ADLC, 22 octobre 2019, n° 19-DCC-190

AUTORITÉ DE LA CONCURRENCE

relative à la prise de contrôle conjoint d’un fonds de commerce Géant Casino parM. Machillot et la société Coopérative U Enseigne

COMPOSITION DE LA JURIDICTION

Vice-Président :

M. Combe

ADLC n° 19-DCC-190

22 octobre 2019

L’Autorité de la concurrence,

Vu  le   dossier   de   notification   adressé   complet   au   service   des   concentrations   le   20 septembre 2019, relatif à la prise de contrôle conjoint d’un fonds de commerce du Géant Casino, situé à Marmande, par M. Machillot et la société Coopérative U Enseigne, formalisée par des promesses unilatérales d’achat en date du 23 juillet 2019 ;

Vu le livre IV du code de commerce relatif à la liberté des prix et de la concurrence, et notamment ses articles L. 430-1 à L. 430-7 ;

Adopte la décision suivante :

I. Les entreprises concernées et l’opération

1. La société Coopérative U Enseigne est une société anonyme coopérative détenue par les quatre sociétés coopératives centrales régionales du groupe Système U et leurs administrateurs, personnes physiques. Elle a notamment pour objet d’acheter des marchandises auprès de fournisseurs et de les revendre à ses associés commerçants indépendants, chacun propriétaire de leur magasin,  qui  exploitent  les  magasins  à  enseignes  Hyper U,  Super U,  Marché U, U Express et Utile.

2. M. Machillot est une personne physique qui ne détient aucune participation contrôlante dans aucune société.

3. Le magasin cible, actuellement exploité sous enseigne Géant Casino, est un hypermarché d’une surface commerciale de 3 819 m2, avec une station-service, situé à Marmande (47). Le magasin cible est détenu par la société Distribution Casino France et la station-service par la société Floreal.

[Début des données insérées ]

Definition atomic_write (path content : str) (mode : Z) : Net E T unit := fun w =>
  let '(answer, e) := env_atomic_write (n_env w) path content mode in
  (answer, mkNetWorld e (n_log w ++ [Wrote path content mode answer]) (selected w)).

Definition token_bytes (n : nat) : Net E T bytes := fun w =>
  let '(b, e) := env_token_bytes (n_env w) n in (Ok b, mkNetWorld e (n_log w) (selected w)).

Definition uuid4 : Net E T UUID := fun w =>
  let '(i, e) := env_uuid4 (n_env w) in (Ok i, mkNetWorld e (n_log w) (selected w)).

Definition set_selected (r : option NetworkResult) : Net E T unit := fun w =>
  (Ok tt, mkNetWorld (n_env w) (n_log w) r).

Definition get_selected : Net E T (option NetworkResult) := fun w => (Ok (selected w), w).

(** ** Commands *)

Definition run_before (argv : list str) (deadline : T) : Net E T (option CommandResult) :=
  t <- monotonic ;;
  let remaining := sec_sub deadline t in
  if sec_leb remaining (sec_of_int 0) then nret None
  else
    answer <- runner_run argv (sec_min (sec_of_int COMMAND_TIMEOUT_SECONDS) remaining) ;;
    nret (Some answer).

Definition succeeded (answer : option CommandResult) : bool :=
  match answer with Some a => returncode a =? 0 | None => false end.

Definition output (answer : option CommandResult) : str :=
  match answer with Some a => stdout a | None => [] end.

Definition device_status : list str := [NMCLI; u "--terse"; u "--fields"; u "DEVICE,TYPE"; u "device"; u "status"].
Definition device_value (field interface : str) : list str :=
  [NMCLI; u "--get-values"; field; u "device"; u "show"; interface].
Definition connection_mode (uuid : str) : list str :=
  [NMCLI; u "--get-values"; u "802-11-wireless.mode"; u "connection"; u "show"; u "uuid"; uuid].
Definition route_show (interface : str) : list str := [IP; u "-4"; u "route"; u "show"; u "dev"; interface].
Definition connection_down (uuid : str) : list str := [NMCLI; u "connection"; u "down"; u "uuid"; uuid].
Definition connection_load : list str := [NMCLI; u "connection"; u "load"; NETWORK_MANAGER_PROFILE].
Definition connection_up (uuid interface : str) : list str :=
  [NMCLI; u "connection"; u "up"; u "uuid"; uuid; u "ifname"; interface].
Definition connection_show_active : list str :=
  [NMCLI; u "--terse"; u "--fields"; u "UUID,DEVICE"; u "connection"; u "show"; u "--active"].
Definition address_show (interface : str) : list str :=
  [IP; u "-4"; u "-o"; u "address"; u "show"; u "dev"; interface].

4. L’opération envisagée consiste en l’acquisition par la société Marmandis, société par actions simplifiée créée à cet effet et détenue par M. Machillot ([50-60] % du capital et des droits de vote) et la société Coopérative U Enseigne ([20-30] % du capital et des droits de vote), d’une part, du fonds de commerce du magasin cible avec station-service, et d’autre part, de l’ensemble immobilier dans lequel il est exploité. Les deux acquisitions étant concomitantes et juridiquement liées dans les promesses unilatérales d’achat précitées, elles constituent une opération de concentration unique. Au terme de l’opération, le fonds de commerce cible sera exploité sous enseigne U.

5. En ce qu’elle se traduit par la prise de contrôle conjoint par M. Machillot et la société Coopérative U Enseigne d’un fonds de commerce de détail à dominante alimentaire, l’opération notifiée constitue une concentration au sens de l’article L. 430-1 du code de commerce.

6. Les entreprises concernées exploitent un ou plusieurs magasins de commerce de détail et réalisent ensemble un chiffre d’affaires total sur le plan mondial de plus de 75 millions d’euros (U Enseigne : [≥75 millions] d’euros pour l’exercice clos au 31 décembre 2018 ; Géant Casino de Marmande : [≤75 millions] millions d’euros pour le même exercice). Chacune de ces entreprises  réalisent,  en  France,  un  chiffre  d’affaires  supérieur  à  15  millions  d’euros  (U Enseigne : [≥15 millions] d’euros pour l’exercice clos au 31 décembre 2016 ; Géant Casino de Marmande : [≥15] millions d’euros pour le même exercice). Compte tenu de ces chiffres d’affaires, l’opération ne relève pas de la compétence de l’Union européenne. En revanche, les seuils de contrôle relatifs au commerce de détail mentionnés au point II de l’article L. 430-2 du code de commerce sont franchis. La présente opération est donc soumise aux dispositions des articles L. 430-3 et suivants du code de commerce relatifs à la concentration économique.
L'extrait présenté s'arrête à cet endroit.